本開発は従来産業廃棄物として処理されていた、石炭火力発電所から排出される石炭焼却灰を活用した法面保護工法の技術開発を目指す。山間部等に設置される基幹送電線の鉄塔基礎部については、これまで自然に配慮した緑化工法が主として施工されてきており、集中豪雨等による雨水侵食のリスクにさらされてきた。本技術開発は、石炭焼却灰を利用した透水性・保水性・耐久性を兼ね備える法面加工により、送電鉄塔の倒壊など国民生活への甚大なリスクを未然に防ぐことを目的とする。
石炭焼却灰を利用した地表面保護工法としては、既に平地への施工実績のある『くりんかロード工法』を法面に適用し、法面の傾斜角、地盤土質等に適合する施工技術を開発する。
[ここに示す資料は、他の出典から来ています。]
Lemma unbind_dynamic_keeps id s :
  good s -> ewp (unbind_dynamic id) (fun _ => good) good s.
Proof.
  intros Hg. unfold unbind_dynamic. apply ewp_bind, ewp_ask.
  destruct (pe_dynamic s !! id) as [[path profile]|]; [|done].
  apply ewp_bind, ewp_update, ewp_bind, ewp_update, ewp_bind, ewp_update.
  match goal with |- ewp _ _ _ ?x => set (s1 := x) end.
  assert (good s1) as Hg1.
  { destruct Hg as [Hk Hi Hp Hb Ha Hh]. split; cbn; try done.
    - intros i e [_ He]%lookup_delete_Some. by apply Hb.
    - intros i [Hi' Hne]%elem_of_difference. rewrite lookup_delete_ne by set_solver. by apply Hh. }
  apply ewp_bind, ewp_open_map; [done..|]. apply ewp_bind, ewp_kernel.
  unfold ignore, syscall, mbind, sensor_bind, mret, sensor_ret. cbn [with_kernel pe_kernel].
  assert (forall k, engine_ok k ->
    (forall i e, pe_bindings s1 !! i = Some e ->
       m_cgroup_profile (e_maps k) !! i = Some (binding_value e.2)) ->
    ewp (engineM_bind _ _ (fun _ => publish_governed_levels) (update persist)) (fun _ => good)
      good (with_kernel k s1)) as Hpub.
  { intros k Hk Hb. by apply ewp_bind, ewp_update, publish_keeps; [apply good_persist, good_kernel|]. }
  destruct (default false _); cbv beta iota; (apply Hpub; [|intros i e He]).
  - by do 2 apply engine_ok_drop_fault; apply Hg1.
  - by apply (g_bound s1 Hg1).
  - apply (engine_ok_bindings _ (delete id)); [by apply engine_ok_drop_fault, Hg1|].
    intros i b [_ Hb]%lookup_delete_Some. by eapply good_bindings_wf.
  - cbn in He |- *. apply lookup_delete_Some in He as [Hne He].
    rewrite lookup_delete_ne by done. by apply (g_bound s Hg).
Qed.

Lemma elem_of_sorted_list {A} (m : gmap Z A) id e :
  (id, e) ∈ sorted_list m <-> m !! id = Some e.
Proof using. unfold sorted_list. by rewrite merge_sort_Permutation, elem_of_map_to_list. Qed.

Lemma sorted_list_NoDup {A} (m : gmap Z A) : NoDup (sorted_list m).*1.
Proof using. unfold sorted_list. rewrite merge_sort_Permutation. apply NoDup_fst_map_to_list. Qed.

Lemma cgroup_id_bound s path id :
  cgroup_id s path = Some id -> exists e, pe_bindings s !! id = Some e.
Proof.
  unfold cgroup_id. intros ([i e] & [_ Hin]%head_Some_elem_of%list_elem_of_filter & ->)%fmap_Some.
  exists e. by apply elem_of_sorted_list.
Qed.

Lemma quarantine_id_good s :
  good s -> exists qid, quarantine_id s = Some qid /\ profile_number qid /\
    pi_ids (pe_ids s) !! QUARANTINE = Some qid.
Proof.
  intros Hg. destruct (g_policy s Hg) as (policy & Hpol & Hknown & (q & Hq & Hname) & _).
  unfold quarantine_id, profile_named. rewrite Hpol. cbn [mbind option_bind].
  destruct (find_profile _ _) as [p|] eqn:Hf.
  - apply find_profile_Some in Hf as [Hin Hn]. exists (p_id p).
    split; [done|]. split; [by eapply known_profile_number|]. rewrite <- Hn. by apply Hknown.
  - exfalso. unfold find_profile in Hf.
    assert (q ∈ filter (fun p => p_name p = QUARANTINE) (po_profiles policy)) as Hin
      by (by apply list_elem_of_filter).
    destruct (filter _ _); [by apply elem_of_nil in Hin|done].
Qed.

Lemma quarantine_keeps cgroup s : good s -> ewp (quarantine cgroup) (fun _ => good) good s.
Proof.
  intros Hg. unfold quarantine. apply ewp_bind, ewp_ask.
  destruct (cgroup_id s cgroup) as [id|] eqn:Hid; [|done].
  destruct (cgroup_id_bound _ _ _ Hid) as [e He].
  destruct (quarantine_id_good s Hg) as (qid & -> & Hn & Hq).
  apply ewp_bind, set_binding_spec; [done..|]. intros k Hk s' Hg'.
  apply ewp_bind, ewp_update, ewp_update, good_persist, good_updated;
    [done|apply (g_bound s' Hg')|apply (g_adopted s' Hg')|].
  intros i [Hi| ->%elem_of_singleton]%elem_of_union; [by apply (g_held s' Hg')|].
  cbn. rewrite lookup_alter_eq, He. eexists. by split.
Qed.

Lemma release_keeps cgroup s : good s -> ewp (release cgroup) (fun _ => good) good s.
Proof.
  intros Hg. unfold release. apply ewp_bind, ewp_ask.
  destruct (cgroup_id s cgroup) as [id|] eqn:Hid; [|done].
  destruct (pe_policy s) as [policy|] eqn:Hpol; [|done].
  match goal with |- context [match ?x with Some profile => _ | None => throw _ end] =>
    destruct x as [profile|] eqn:Hp end; [|done].
  assert (profile_number profile) as Hn.
  { destruct (head (filter _ _)) as [b|] eqn:Hh; cbn in Hp.
    - injection Hp as <-. apply head_Some_elem_of, list_elem_of_filter in Hh as [_ Hb].
      destruct (g_policy s Hg) as (policy' & Hpol' & _ & _ & Hbs).
      assert (policy' = policy) as -> by congruence.
      destruct (Hbs b Hb) as (p & Hin & <-). by eapply known_profile_number.
    - destruct (pe_dynamic s !! id) as [[path name]|]; [|done].
      by eapply profile_named_number. }
  apply ewp_bind, ewp_update. match goal with |- ewp _ _ _ ?x => set (s1 := x) end.
  assert (good s1) as Hg1.
  { apply good_updated; [done|apply (g_bound s Hg)|apply (g_adopted s Hg)|].
    intros i [Hi _]%elem_of_difference. by apply (g_held s Hg). }
  apply ewp_bind, set_binding_spec; try done.
  - cbn. set_solver.
  - intros k Hk s' Hg'. by apply ewp_update, good_persist.
Qed.

Lemma write_binding_spec current id e k :
  engine_ok k -> profile_number e.2 ->
  (forall old, current !! id = Some old ->
     m_cgroup_profile (e_maps k) !! id = Some (binding_value old.2)) ->
  exists held done k', write_binding current id e k = (Some (held, done), k') /\ engine_ok k' /\
    (forall i, i <> id -> m_cgroup_profile (e_maps k') !! i = m_cgroup_profile (e_maps k) !! i) /\
    match held with
    | Some x => m_cgroup_profile (e_maps k') !! id = Some (binding_value x.2) /\
        (x = e \/ current !! id = Some x)
    | None => current !! id = None
    end.
Proof.
  intros Hk He Hcur. unfold write_binding, mbind, sensor_bind, mret, sensor_ret, syscall.
  case_decide as Hsame; [|destruct (default false _)].
  - exists (Some e), true, k. split_and!; try done; [|by left].
    apply fmap_Some in Hsame as (old & Hold & ->). by apply Hcur.
  - exists (current !! id), false, (drop_fault k). split; [done|].
    split; [by apply engine_ok_drop_fault|]. split; [done|].
    destruct (current !! id) as [old|] eqn:Hold; [|done]. split; [by apply Hcur|by right].
  - eexists (Some e), true, _. split; [done|]. split_and!; [|cbn|cbn|by left].
    + apply engine_ok_bindings; [done|]. intros i b [[_ <-]|[_ Hb]]%lookup_insert_Some; [done|].
      destruct Hk as [(_ & Hwf & _) _ _ _ _]. by eapply Hwf.
    + intros i Hi. by rewrite lookup_insert_ne.
    + apply lookup_insert_eq.
Qed.

(** The record [b] says what the kernel holds. *)
Definition records (b : gmap Z (string * Z)) (k : engine) : Prop :=
  forall id e, b !! id = Some e -> profile_number e.2 /\
    m_cgroup_profile (e_maps k) !! id = Some (binding_value e.2).

(** Writing bindings records what the kernel holds, whichever writes fail; a binding that
    was there is replaced by the wanted one or kept. *)
Lemma write_bindings_spec current wanted applied ok k :
  engine_ok k -> NoDup wanted.*1 -> records applied k ->
  (forall id e, (id, e) ∈ wanted -> profile_number e.2 /\ applied !! id = None /\
     forall old, current !! id = Some old -> profile_number old.2 /\
       m_cgroup_profile (e_maps k) !! id = Some (binding_value old.2)) ->
  exists applied' ok' k',
    write_bindings current applied ok wanted k = (Some (applied', ok'), k') /\ engine_ok k' /\
    records applied' k' /\ applied ⊆ applied' /\
    (forall id e, (id, e) ∈ wanted -> is_Some (current !! id) -> exists e',
       applied' !! id = Some e' /\ (e' = e \/ current !! id = Some e')).
Proof.
  revert applied ok k. induction wanted as [|[id e] wanted IH]; intros applied ok k Hk Hnd Ha Hw.
  { exists applied, ok, k. split_and!; try done. by intros id e ?%elem_of_nil. }
  cbn in Hnd. apply NoDup_cons in Hnd as [Hid Hnd].
  destruct (Hw id e ltac:(left)) as (He & Hnone & Hcur).
  destruct (write_binding_spec current id e k Hk He) as (held & done & k1 & Hwr & Hk1 & Hsame & Hheld);
    [by intros old [_ ?]%Hcur|].
  cbn [write_bindings]. unfold mbind, sensor_bind. rewrite Hwr.
  set (applied1 := match held with Some e => <[id := e]> applied | None => applied end).
  assert (forall i x, applied1 !! i = Some x -> (i = id /\ held = Some x) \/ applied !! i = Some x)
    as Hin1.
  { intros i x. unfold applied1. destruct held as [y|]; [|by right].
    intros [[<- <-]|[_ ?]]%lookup_insert_Some; [by left|by right]. }
  assert (applied ⊆ applied1) as Hsub1
    by (unfold applied1; destruct held; [by apply insert_subseteq|done]).
  destruct (IH applied1 (ok && done) k1) as (applied' & ok' & k' & Heq & Hk' & Hrec & Hsub & Hall);
    [done..| | |].
  - intros i x [[-> ->]|Hx]%Hin1.
    + destruct Hheld as [Hkx [->|Hc]]; [done|]. split; [by apply Hcur|done].
    + rewrite Hsame by congruence. by apply Ha.
  - intros i x Hx. assert (i <> id) as Hne.
    { intros ->. destruct Hid. apply list_elem_of_fmap. by exists (id, x). }
    destruct (Hw i x ltac:(by right)) as (? & Hn & Hc). split_and!; [done..| |].
    + unfold applied1. destruct held; [by rewrite lookup_insert_ne|done].
    + intros old. rewrite Hsame by done. apply Hc.
  - exists applied', ok', k'. split_and!; [done..|by etrans|].
    intros i x [[= -> ->]|Hx]%elem_of_cons Hsome; [|by apply Hall].
    destruct held as [y|]; [|by destruct Hsome as [? ?]; congruence].
    exists y. split; [|by destruct Hheld]. eapply lookup_weaken; [|done].
    unfold applied1. apply lookup_insert_eq.
Qed.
『くりんかロード工法』は、従来のコンクリート、アスファルトに比較し、保水性、透水性に関して優れた特性を有し、法面の保護工法に関して優位性を持っている。
東日本大震災時に浮き彫りになった電力送電の多重化の重要性に鑑み、九州においても基幹送電線を多重化することが検討されており、今後400基から500基の鉄塔の建設が見込まれている。それらの鉄塔を自然災害から守るためにも、当技術を用いた法面保護加工技術の開発が期待される。